Over the past few decades, many performance modeling formalisms and prediction techniques for software architectures have been developed in the performance engineering community. However, using a performance model to predict the performance of a software system normally requires extensive experience with the respective modeling formalism and involves a number of complex and time consuming manual steps. Our approach is a generic declarative interface to performance prediction techniques that simplifies and automates the process of using architecture-level software performance models for performance analysis. The Descartes Query Language (DQL) is a language to express the demanded performance metrics for prediction as well as the goals and constraints in the specific prediction scenario[1]. It reduces the manual effort and the learning curve when working with performance models by a unified interface independent of the employed modeling formalism. DQL is part of our ongoing work towards self-aware computing systems and to provide means to cope with the growing complexity through the increasing amount of deployed software systems, integrated abstraction layers and required computing resources under operation in modern dynamic data centers.

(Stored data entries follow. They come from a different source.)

(** Every call commits no record, one or two, and none when it throws. *)
Lemma executeMove_commits now rand gameId from to playerId (db : DB) :
  let run := executeMove now rand gameId from to playerId db in
  exists new,
    Commits gameId db (fst run) new
    /\ (List.length new <= 2)%nat
    /\ (forall e, snd run = Throw e -> new = []).
Proof.
  intros run. subst run.
  pose (Good := fun r : DB * Outcome MoveResult =>
          exists new, Commits gameId db (fst r) new
                      /\ (List.length new <= 2)%nat
                      /\ (forall e, snd r = Throw e -> new = [])).
  change (Good (executeMove now rand gameId from to playerId db)).
  assert (Z0 : forall o, Good (db, o)).
  { intros o. exists []. split; [now apply Commits_same|]. split; [simpl; lia|auto]. }
  destruct (lookupPlayer db playerId) as [player|] eqn:Hp.
  2:{ unfold executeMove, bind, Player_findByPk. rewrite Hp. apply Z0. }
  destruct (lookupGame db gameId) as [game|] eqn:Hg.
  2:{ unfold executeMove, bind, Player_findByPk, Game_findByPk.
      rewrite Hp, Hg. apply Z0. }
  destruct (isOngoing (Game.status game)) eqn:Hs.
  2:{ unfold executeMove, bind, Player_findByPk, Game_findByPk.
      rewrite Hp, Hg, Hs. apply Z0. }
  destruct (isParticipant game playerId) eqn:Ha.
  2:{ unfold executeMove, bind, Player_findByPk, Game_findByPk.
      rewrite Hp, Hg, Hs, Ha. apply Z0. }
  assert (Hadm : Cleared db gameId playerId player game).
  { repeat split; try assumption. now destruct (Game.status game). }
  pose proof (gameId_of_cleared _ _ _ _ _ Hadm) as K.
  rewrite (executeMove_run _ _ _ _ _ _ _ _ _ Hadm).
  assert (Z1 : forall o, Good (storePlayer db (debit player), o)).
  { intros o. exists []. split; [now apply Commits_same|]. split; [simpl; lia|auto]. }
  destruct (loadSavedData (Game.board game)) as [sd|] eqn:E1.
  2:{ unfold validateMove. rewrite E1. apply Z1. }
  destruct (saved_board sd) as [sb|] eqn:E2.
  2:{ unfold validateMove. rewrite E1, E2. apply Z1. }
  rewrite (validateMove_run _ _ _ _ _ _ _ _ sb);
    [|exists sd; split; assumption].
  destruct (submitted sb from to) as [m|]; [|apply Z1].
  destruct (stale _ _ _ _).
  { exists []. cbn [fst snd]. split; [|split; [simpl; lia|auto]].
    apply Commits_silent.
    - records. reflexivity.
    - intros id N. games. rewrite K. destruct (Z.eqb_spec gameId id); congruence.
    - congruence.
    - intros g Hg'. rewrite Hg in Hg'. injection Hg' as <-.
      games. rewrite K, Z.eqb_refl, Hg. eexists. split; reflexivity. }
  destruct (repeated _ _ _ _ _); [apply Z1|].
  rewrite playMove_run. cbv zeta.
  assert (One : forall dbf x,
            dbf = playerState now game gameId from to playerId sb
                    (convertPosition from)
                    (draughts_move (setupBoard (flat sb)) m)
                    (storePlayer db (debit player))
            \/ dbf = finalState now (draughts_move (setupBoard (flat sb)) m)
                       (gameAfter game (draughts_move (setupBoard (flat sb)) m))
                       (playerState now game gameId from to playerId sb
                          (convertPosition from)
                          (draughts_move (setupBoard (flat sb)) m)
                          (storePlayer db (debit player))) ->
            Good (dbf, Return x)).
  { intros dbf x Hf.
    edestruct Commits_one as (new & H1 & H2);
      [exact Hg|exact K|exact Hf|reflexivity|].
    exists new. cbn [fst snd]. split; [exact H1|]. split; [lia|discriminate]. }
  destruct (isOver _); [apply One; now right|].
  destruct (Game.type game); [apply One; now left|].
  destruct (aiReply _ _ _ _ _) as [a|]; [|apply One; now left].
  rewrite aiHalfMove_run. cbv zeta.
  destruct (isOver _).
  - edestruct Commits_two as (new & H1 & H2);
      [exact Hg|exact K|right; reflexivity|reflexivity|].
    exists new. cbn [fst snd]. split; [exact H1|]. split; [lia|discriminate].
  - edestruct Commits_two as (new & H1 & H2);
      [exact Hg|exact K|left; reflexivity|reflexivity|].
    exists new. cbn [fst snd]. split; [exact H1|]. split; [lia|discriminate].
Qed.

Lemma appended_app (db db' : DB) new :
  moves_table db' = (moves_table db ++ new)%list -> appended db db' = new.
Proof.
  intros H. unfold appended. rewrite H.
  rewrite skipn_app, skipn_all, Nat.sub_diag. reflexivity.
Qed.

Lemma upto_length n : 0 <= n -> Z.of_nat (List.length (upto n)) = n.
Proof. intros H. unfold upto. rewrite length_map, length_seq. lia. Qed.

DQL is the foundation for our future long-term research on a Performance Engineering Query Language (PeQL). PeQL tackles not just performance metric-centric expressions, but also questions related to the development of self-aware computing systems and the establishment of lean management processes in dynamic data centers. The main parts of PeQL are (i) a language with expressions for performance-centric result descriptions and goal-oriented questions (e.g. queries for performance queries, performance issues or what-if questions), (ii) a language to control performance-related tasks (e.g. model extraction, dynamic instrumentation and model calibration), and (iii) another language to modify descriptive performance model instances on-the-fly.

Usage Scenarios

The motivation for the development of DQL is based on different usage scenarios where performance predictions are used. Following to the Descartes Vision of self-aware computing environments[2], we address the following usage scenarios with DQL: (i) the Design Time when a software architect composes components to form a software system, (ii) the Deployment Time during which the assembly of components is deployed on hardware resources, and (iii) the System Run-Time when Service-Level Agreements (SLAs) need to be satisfied to server customer workloads.


DQL has a declarative textual syntax to represent queries. The language structure of DQL is lent from the Structured Query Language (SQL), but differs conceptually. In DQL, there is no relational model. All queries in DQL belong to query classes, that group similar expressions by their semantics. In the following, we introduce query classes of DQL in straight-forward manner. The necessary steps to conduct a performance analysis using DQL are (i) to obtain knowledge about the structure of a referenced descriptive performance model, (ii) to obtain knowledge about available performance metrics for specific performance-relevant model entities, and (iii) to execute performance predictions and/or to extract the performance metrics of interest.

Model Structure Queries

A Model Structure Query is used to obtain information on the structure of a performance model. We focus on typical architecture-level performance models that consist of performance-relevant entities to model resources and services. By means of DQL, a resource is an entity that is demanded by a service to process a given request of a user, i.e. to process workload. When users execute Model Strucuture Queries, they (i) obtain a type-mapping of model entities to the means of DQL and (ii) they obtain information about available performance metrics for given entities. The type-mapping to DQL is necessary to bridge from a specific performance model to the means to DQL and to obtain the absolute identifiers of model instances. Subsequently, when users identified their demanded model entities, they can proceed to obtain the available performance metrics for specific model entities. As DQL is designed independently of any specific performance modeling formalism or performance prediction approach, such interpretations of model instances are necessary during run-time as the language cannot contain such information statically without a significant loss of flexibility.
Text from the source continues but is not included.